In this research, four hybrid materials, namely [Ni(MC)]₃[VO₃]₆·12.25H₂O (1), [Cu(MC)]₃[VO₃]₆ (2), [Ni(PC)]₃[VO₃]₆·2H₂O (3), and [Cu(PC)]₃[VO₃]₆·2H₂O (4) (MC = 1,8-dimethyl-1,3,6,8,10,13-hexaazacyclotetradecane, PC = 1,8-dipropyl

-1,3,6,8,10,13-hexaazacyclotetradecane), were obtained by reacting transition metal macrocyclic complexes with NH₄VO₃. Subsequently, they were characterized by physico-chemical and spectroscopic methods, and X-ray powder diffraction. Single-crystal structure analysis revealed that the Ni(II)/Cu(II) atoms were coordinated by two oxygen atoms from [VO₄] tetrahedra and four nitrogen atoms from ligands, thereby forming a six-coordinate octahedral coordination geometry.

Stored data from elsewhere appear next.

(** Two markups that differ are told apart by their first characters. *)
Ltac differ Heq :=
  unfold nomodule_script, routes_script, quoted, dq in Heq; cbn in Heq; discriminate Heq.

Ltac count_insertions :=
  repeat first [ rewrite insertions_after
               | rewrite insertions_append
               | rewrite insertions_setAttribute ];
  repeat match goal with
         | |- context [string_dec ?x ?y] =>
             let Heq := fresh "Heq" in
             destruct (string_dec x y) as [Heq|Heq];
             [try differ Heq | try (now elim Heq)]
         end;
  unfold nomodule_count, routes_count; cbn [nomoduleInserted handled];
  repeat match goal with
         | Hb : _ && _ = true |- _ => apply andb_prop in Hb as [? ?]
         | Hb : negb _ = true |- _ => apply negb_true_iff in Hb
         end;
  repeat match goal with
         | Hflag : ?flag = _ |- context [?flag] => rewrite Hflag
         end;
  cbn [andb]; try lia.

Lemma linkHandler_accounted_nomodule (isDev : bool) (el : El) (st : RewriteState) :
  accounted nomodule_script nomodule_count (el, st) (linkHandler isDev el st).
Proof.
  split; [apply linkHandler_keeps|].
  unfold linkHandler. by_cases; cbn [fst snd]; count_insertions.
Qed.

Lemma scriptHandler_accounted_nomodule (el : El) (st : RewriteState) :
  accounted nomodule_script nomodule_count (el, st) (scriptHandler el st).
Proof.
  split; [apply scriptHandler_keeps|].
  unfold scriptHandler. by_cases; cbn [fst snd]; count_insertions.
Qed.

Lemma commonHandler_accounted_nomodule (routes : list Route) (isDev : bool)
    (el : El) (st : RewriteState) :
  accounted nomodule_script nomodule_count (el, st) (commonHandler routes isDev el st).
Proof.
  split; [apply commonHandler_keeps|].
  unfold commonHandler. by_cases; cbn [fst snd]; count_insertions.
Qed.

Lemma linkHandler_accounted_routes (routes : list Route) (isDev : bool)
    (el : El) (st : RewriteState) :
  accounted (routes_script routes) (routes_count routes) (el, st) (linkHandler isDev el st).
Proof.
  split; [apply linkHandler_keeps|].
  unfold linkHandler. by_cases; cbn [fst snd]; count_insertions.
Qed.

Lemma scriptHandler_accounted_routes (routes : list Route) (el : El) (st : RewriteState) :
  accounted (routes_script routes) (routes_count routes) (el, st) (scriptHandler el st).
Proof.
  split; [apply scriptHandler_keeps|].
  unfold scriptHandler. by_cases; cbn [fst snd]; count_insertions.
Qed.

Lemma commonHandler_accounted_routes (routes : list Route) (isDev : bool)
    (el : El) (st : RewriteState) :
  accounted (routes_script routes) (routes_count routes) (el, st)
            (commonHandler routes isDev el st).
Proof.
  split; [apply commonHandler_keeps|].
  unfold commonHandler. by_cases; cbn [fst snd]; count_insertions.
Qed.
(** * Further properties *)

(** ** Task Dispatcher *)

(** X1: [_parse_args] inverts [_Task_value]: a selector is accepted
    exactly when it is the value of a task, and then that task is returned;
    without a selector the task is [MAIN]; any other selector raises
    [ValueError] on it. *)
Theorem parse_args_round_trip :
  (forall t, _parse_args (Some (_Task_value t)) = inr t)
  /\ _parse_args None = inr MAIN
  /\ (forall s t, _parse_args (Some s) = inr t <-> s = _Task_value t)
  /\ (forall s, (forall t, s <> _Task_value t) ->
                _parse_args (Some s) = inl (ValueError (VStr s))).
Proof.
  assert (Hrt : forall t, _parse_args (Some (_Task_value t)) = inr t)
    by (intros []; reflexivity).
  assert (Hcases : forall s,
            (exists t, s = _Task_value t /\ _parse_args (Some s) = inr t)
            \/ ((forall t, s <> _Task_value t)
                /\ _parse_args (Some s) = inl (ValueError (VStr s)))).
  { intros s. unfold _parse_args. simpl default.
    destruct (String.eqb_spec s (_Task_value MAIN)) as [-> | H1];
      [left; exists MAIN; split; reflexivity |].
    destruct (String.eqb_spec s (_Task_value PREPARE_DOTFILES)) as [-> | H2];
      [left; exists PREPARE_DOTFILES; split; reflexivity |].
    destruct (String.eqb_spec s (_Task_value PREPARE_DOCKER)) as [-> | H3];
      [left; exists PREPARE_DOCKER; split; reflexivity |].
    destruct (String.eqb_spec s (_Task_value INSTALL_MISE)) as [-> | H4];
      [left; exists INSTALL_MISE; split; reflexivity |].
    right. split; [intros []; assumption | reflexivity]. }
  split; [exact Hrt |]. split; [reflexivity |]. split.
  - intros s t. split; [| intros ->; apply Hrt].
    destruct (Hcases s) as [(t' & -> & Ht') | [_ Hs]]; rewrite ?Hs, ?Ht'.
    + intros [= ->]. reflexivity.
    + discriminate.
  - intros s Hs. destruct (Hcases s) as [(t & -> & _) | [_ H]]; [| exact H].
    destruct (Hs t eq_refl).
Qed.
(** * halonet: the V-Net topology builder [get_model] of [halonet/net/model.py]

    The builder assembles a Keras computation graph.  The embedding keeps the
    graph explicit: every layer call appends one node to the graph and returns
    the handle (position) of the new node; the Python locals [x] and
    [forward_list] are threaded through the two level loops, and the two
    Python errors the code can raise by itself ([IndexError] on
    [forward_list[i]], an unbound [x]) are results of the builder monad.

    Python integers are [Z]; the float arguments ([dropout_in],
    [dropout_out], [lrelu_alpha]) are IEEE values ([spec_float]), of which
    the builder only tests the truth value.

    [get_model] records the layer calls that the code issues, each taken
    to return; the module [Keras] has the same code under the checks that
    Keras makes inside a layer call, where a rejected call raises
    [ValueError].

    The script [halonet/scripts/train.py], which calls the builder, is
    embedded in the module [Train]: the two configurations it passes to
    [get_model], and the loop that gathers the files into batches. *)

From Stdlib Require Import ZArith List Bool String Lia.
From Stdlib Require Import Floats.SpecFloat.
From stdpp Require Import base tactics option list.

Open Scope Z_scope.

(** ** Python values of the configuration *)

(** [dropout_in] and [dropout_out] are [False] or a float. *)
Inductive pyval : Type :=
| PyFalse
| PyFloat (f : spec_float).

(** Python truthiness, as tested by [if dropout:]. *)
Definition truthy (v : pyval) : bool :=
  match v with
  | PyFalse => false
  | PyFloat (S754_zero _) => false
  | PyFloat _ => true
  end.

(** A strictly positive finite float. *)
Definition positive_rate (v : pyval) : bool :=
  match v with
  | PyFloat (S754_finite false _ _) => true
  | _ => false
  end.

Record config : Type := Config {
  nlevels : Z;
  nfm : Z;
  input_shape : list Z;
  nconv : Z;
  dropout_in : pyval;
  dropout_out : pyval;
  lrelu_alpha : option spec_float;
  batch_norm : bool
}.

(** ** The computation graph *)

(** A tensor is the position, in the graph, of the node that produced it. *)
Abbreviation handle := nat (only parsing).

Inductive padding : Type := Valid | Same.

Definition size3 : Type := (Z * Z * Z)%type.

Inductive layer : Type :=
| Input (shape : list Z)
| Conv3D (filters : Z) (kernel_size strides : size3) (pad : padding)
| Conv3DTranspose (filters : Z) (kernel_size strides : size3)
| BatchNormalization (scale : bool)
| LeakyReLU (alpha : spec_float)
| PReLU
| Dropout (rate : pyval)
| Add
| Concatenate (axis : Z)
| Activation (name : string).

Record node : Type := Node { op : layer; inputs : list handle }.

Abbreviation graph := (list node) (only parsing).

(** ** The builder monad: graph state and Python exceptions *)

(** [IndexError] and [UnboundLocalError] are raised by the code of the builder
    itself; [ValueError] is what Keras raises inside a layer call that it
    rejects (see [Keras] below). *)
Inductive exn : Type := IndexError | UnboundLocalError | ValueError.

Six [VO₄] tetrahedra form a hexanuclear [V₆O₁₈]⁶⁻ ring by sharing six μ₂-oxygen atoms in complexes 1–4. All complexes exhibited similar three-dimensional structures formed by connections of hexanuclear [V₆O₁₈]⁶⁻ rings with their corresponding cationic moieties.